ACTION ITEM:
Where the word "Scope" occurs in a line of the listing below, copy that line.

=====

(** * SublimeColorSchemeConverter: colour resolution and document flattening

    A shallow embedding of [sublime_color_scheme_converter.py].  The Python
    run-time notions the program relies on (strings, exceptions, truthiness,
    [re], binary64 floats, [str.format], [colorsys], insertion-ordered
    dictionaries) are modelled first; the functions of the program follow,
    under the names they have in the source. *)

From Stdlib Require Import ZArith List Ascii String HexString Bool Lia.
From Stdlib Require Import Floats.SpecFloat.
From Stdlib Require Floats.PrimFloat Floats.FloatOps.
From Stdlib Require Import Numbers.Cyclic.Int63.PrimInt63.
Import ListNotations.
Open Scope string_scope.
Open Scope list_scope.
Open Scope Z_scope.

(** ** Strings

    A Python [str] is a sequence of code points; the model keeps the code
    points below 256, which covers every character the patterns of the
    program name explicitly. *)

Definition str := list ascii.

Coercion list_ascii_of_string : string >-> list.

Definition code (c : ascii) : Z := Z.of_nat (nat_of_ascii c).

Definition between (lo hi : Z) (c : ascii) : bool :=
  (lo <=? code c) && (code c <=? hi).

Fixpoint str_eqb (a b : str) : bool :=
  match a, b with
  | [], [] => true
  | x :: a', y :: b' => Ascii.eqb x y && str_eqb a' b'
  | _, _ => false
  end.

Fixpoint starts_with (p s : str) : bool :=
  match p, s with
  | [], _ => true
  | x :: p', y :: s' => Ascii.eqb x y && starts_with p' s'
  | _ :: _, [] => false
  end.

(** [s[:n]] and [s[n:]] for a non-negative constant [n]. *)
Definition slice_to (n : nat) (s : str) : str := firstn n s.
Definition slice_from (n : nat) (s : str) : str := skipn n s.

(** [s.replace(old, new)]: every non-overlapping occurrence, left to right.
    [skip] counts the characters of an occurrence still to be dropped. *)
Fixpoint replace_scan (old new s : str) (skip : nat) : str :=
  match s with
  | [] => []
  | c :: t =>
      match skip with
      | S k => replace_scan old new t k
      | O =>
          if starts_with old s
          then new ++ replace_scan old new t (Nat.pred (List.length old))
          else c :: replace_scan old new t O
      end
  end.

Definition str_replace (s old new : str) : str :=
  match old with
  | [] => new ++ flat_map (fun c => c :: new) s
  | _ :: _ => replace_scan old new s O
  end.

(** ** Exceptions *)

Inductive exn : Type :=
| ValueError
| OverflowError
| TypeError
| AttributeError
| KeyError (k : str).

Inductive res (A : Type) : Type :=
| Ok (a : A)
| Raise (e : exn).

Arguments Ok {A} a.
Arguments Raise {A} e.

Definition bind {A B : Type} (c : res A) (k : A -> res B) : res B :=
  match c with
  | Ok a => k a
  | Raise e => Raise e
  end.

Notation "x <- c ;; k" := (bind c (fun x => k))
  (at level 61, c at next level, right associativity).

(** ** Regular expressions: a backtracking matcher

    The matcher follows the strategy of Python's [re]: alternatives are tried
    left to right, [?] and [*] are greedy, and a failure of the rest of the
    pattern makes the matcher come back to the last choice.  The rest of the
    pattern is the continuation [k]. *)

Module Re.

Inductive regex : Type :=
| Eps
| Chr (c : ascii)
| Class (p : ascii -> bool)
| Cat (r1 r2 : regex)
| Alt (r1 r2 : regex)
| Opt (r : regex)
| Star (r : regex)
| Group (i : nat) (r : regex).

Definition Plus (r : regex) : regex := Cat r (Star r).

Fixpoint Rep (n : nat) (r : regex) : regex :=
  match n with
  | O => Eps
  | S n' => Cat r (Rep n' r)
  end.

Fixpoint Lit (s : str) : regex :=
  match s with
  | [] => Eps
  | c :: s' => Cat (Chr c) (Lit s')
  end.

(** Captured groups, the most recent binding first. *)
Definition caps := list (nat * str).

(** The rounds of a greedy [*]: [step] matches the body once.  Every round
    has to consume a character, so [List.length s] rounds are enough; when
    the body fails, or when the rest of the pattern fails after it, the rest
    is tried from the current position. *)
Fixpoint star_loop {A : Type}
    (step : str -> caps -> (str -> caps -> option A) -> option A)
    (k : str -> caps -> option A) (n : nat) (s : str) (g : caps)
    {struct n} : option A :=
  match n with
  | O => k s g
  | S n' =>
      match step s g
              (fun s' g' =>
                 if (List.length s' <? List.length s)%nat
                 then star_loop step k n' s' g' else None) with
      | Some a => Some a
      | None => k s g
      end
  end.

Fixpoint rmatch {A : Type} (r : regex) (s : str) (g : caps)
    (k : str -> caps -> option A) {struct r} : option A :=
  match r with
  | Eps => k s g
  | Chr c =>
      match s with
      | x :: s' => if Ascii.eqb x c then k s' g else None
      | [] => None
      end
  | Class p =>
      match s with
      | x :: s' => if p x then k s' g else None
      | [] => None
      end
  | Cat r1 r2 => rmatch r1 s g (fun s' g' => rmatch r2 s' g' k)
  | Alt r1 r2 =>
      match rmatch r1 s g k with
      | Some a => Some a
      | None => rmatch r2 s g k
      end
  | Opt r1 =>
      match rmatch r1 s g k with
      | Some a => Some a
      | None => k s g
      end
  | Star r1 => star_loop (rmatch r1) k (List.length s) s g
  | Group i r1 =>
      rmatch r1 s g
        (fun s' g' =>
           k s' ((i, firstn (List.length s - List.length s') s) :: g'))
  end.

(** A match object: where the match starts, its text, its groups, and the
    text that follows it. *)
Record pymatch : Type := {
  m_start : nat;
  m_text : str;
  m_groups : caps;
  m_rest : str
}.

Definition match_at (r : regex) (s : str) : option (str * caps) :=
  rmatch r s [] (fun s' g => Some (s', g)).

(** [pattern.search(s)]: the leftmost match. *)
Fixpoint search_from (r : regex) (pos : nat) (s : str) : option pymatch :=
  match match_at r s with
  | Some (s', g) =>
      Some {| m_start := pos;
              m_text := firstn (List.length s - List.length s') s;
              m_groups := g; m_rest := s' |}
  | None =>
      match s with
      | [] => None
      | _ :: t => search_from r (S pos) t
      end
  end.

Definition search (r : regex) (s : str) : option pymatch := search_from r O s.

(** [m.group(i)] for [i >= 1]; [None] when the group took no part. *)
Fixpoint lookup (i : nat) (g : caps) : option str :=
  match g with
  | [] => None
  | (j, t) :: g' => if Nat.eqb i j then Some t else lookup i g'
  end.

Definition group (m : pymatch) (i : nat) : option str := lookup i (m_groups m).

(** [re.sub(pattern, repl, s)] with [repl] a function of the groups.  [skip]
    counts the characters of the current match still to be dropped; an empty
    match is replaced and the scan moves on by one character. *)
Fixpoint sub_scan (r : regex) (repl : caps -> str) (s : str) (skip : nat)
    : str :=
  match s with
  | [] =>
      match skip, match_at r [] with
      | O, Some (_, g) => repl g
      | _, _ => []
      end
  | c :: t =>
      match skip with
      | S k => sub_scan r repl t k
      | O =>
          match match_at r s with
          | Some (s', g) =>
              match (List.length s - List.length s')%nat with
              | O => repl g ++ c :: sub_scan r repl t O
              | S k => repl g ++ sub_scan r repl t k
              end
          | None => c :: sub_scan r repl t O
          end
      end
  end.

Definition sub (r : regex) (repl : caps -> str) (s : str) : str :=
  sub_scan r repl s O.

(** Character classes of the patterns. *)

(** [\d]: the decimal digits (the only ones below code point 256). *)
Definition digit (c : ascii) : bool := between 48 57 c.

(** [\s]: the characters [str.isspace] accepts below code point 256. *)
Definition space (c : ascii) : bool :=
  between 9 13 c || between 28 32 c
  || (code c =? 133) || (code c =? 160).

Definition lower (c : ascii) : bool := between 97 122 c.
Definition upper (c : ascii) : bool := between 65 90 c.

(** [[0-9,a-z,A-Z]]: the comma is a member of the class. *)
Definition alnum_comma (c : ascii) : bool :=
  digit c || (code c =? 44) || lower c || upper c.

(** [[^\)]] *)
Definition not_rparen (c : ascii) : bool := negb (code c =? 41).

End Re.

Import Re.

(** The five patterns of the program (lines 20 to 24 of the source).  The
    comments show each pattern with blanks between its tokens. *)

(** [var\( [^\)]+ \)] *)
Definition re_var : regex :=
  Cat (Lit "var(") (Cat (Plus (Class not_rparen)) (Chr ")")).

(** [alpha\( ( (0\.)? [0-9]+ ) \)] *)
Definition re_alpha : regex :=
  Cat (Lit "alpha(")
   (Cat (Group 1 (Cat (Opt (Group 2 (Lit "0."))) (Plus (Class digit))))
        (Chr ")")).

(** [( # [0-9,a-z,A-Z]{6} ) ( [0-9,a-z,A-Z]{2} )?] *)
Definition re_hex : regex :=
  Cat (Group 1 (Cat (Chr "#") (Rep 6 (Class alnum_comma))))
      (Opt (Group 2 (Rep 2 (Class alnum_comma)))).

(** [rgb\( (\d+) , \s? (\d+) , \s? (\d+) ( , \s? ( \d+ \.? \d* ) )? \)] *)
Definition re_rgb : regex :=
  Cat (Lit "rgb(")
   (Cat (Group 1 (Plus (Class digit)))
   (Cat (Chr ",") (Cat (Opt (Class space))
   (Cat (Group 2 (Plus (Class digit)))
   (Cat (Chr ",") (Cat (Opt (Class space))
   (Cat (Group 3 (Plus (Class digit)))
   (Cat (Opt (Group 4
           (Cat (Chr ",") (Cat (Opt (Class space))
             (Group 5 (Cat (Plus (Class digit))
                        (Cat (Opt (Chr ".")) (Star (Class digit)))))))))
        (Chr ")"))))))))).

(** [hsl\( (\d+) , \s? (\d+) % , \s? (\d+) % ( , \s? ( \d+ \.? \d* ) )? \)] *)
Definition re_hsl : regex :=
  Cat (Lit "hsl(")
   (Cat (Group 1 (Plus (Class digit)))
   (Cat (Chr ",") (Cat (Opt (Class space))
   (Cat (Group 2 (Plus (Class digit)))
   (Cat (Chr "%") (Cat (Chr ",") (Cat (Opt (Class space))
   (Cat (Group 3 (Plus (Class digit)))
   (Cat (Chr "%")
   (Cat (Opt (Group 4
           (Cat (Chr ",") (Cat (Opt (Class space))
             (Group 5 (Cat (Plus (Class digit))
                        (Cat (Opt (Chr ".")) (Star (Class digit)))))))))
        (Chr ")"))))))))))).

(** ** Floats

    A Python [float] is an IEEE 754 binary64 number; the operations are the
    ones of the standard library's bit-level specification, instantiated at
    53 bits of precision. *)

Module Float.

Definition prec : Z := 53.
Definition emax : Z := 1024.

Definition float : Type := spec_float.

Definition add : float -> float -> float := SFadd prec emax.
Definition sub : float -> float -> float := SFsub prec emax.
Definition mul : float -> float -> float := SFmul prec emax.
Definition eqb : float -> float -> bool := SFeqb.
Definition ltb : float -> float -> bool := SFltb.
Definition leb : float -> float -> bool := SFleb.
Definition valid : float -> bool := valid_binary prec emax.

(** The float nearest to the integer [z]. *)
Definition of_Z (z : Z) : float := binary_normalize prec emax z 0 false.

(** The float nearest to the fraction [n / d]: the quotient of the division
    algorithm, rounded once. *)
Definition ratio (n : Z) (d : positive) : float :=
  match n with
  | Z0 => S754_zero false
  | Zpos p => SFdiv prec emax (S754_finite false p 0) (S754_finite false d 0)
  | Zneg p => SFdiv prec emax (S754_finite true p 0) (S754_finite false d 0)
  end.

Definition zero : float := S754_zero false.
Definition one : float := of_Z 1.
Definition two : float := of_Z 2.
Definition six : float := of_Z 6.
Definition half : float := ratio 1 2.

=====

EXERCISE ANSWER:
Open Scope string_scope.
Open Scope list_scope.
Open Scope Z_scope.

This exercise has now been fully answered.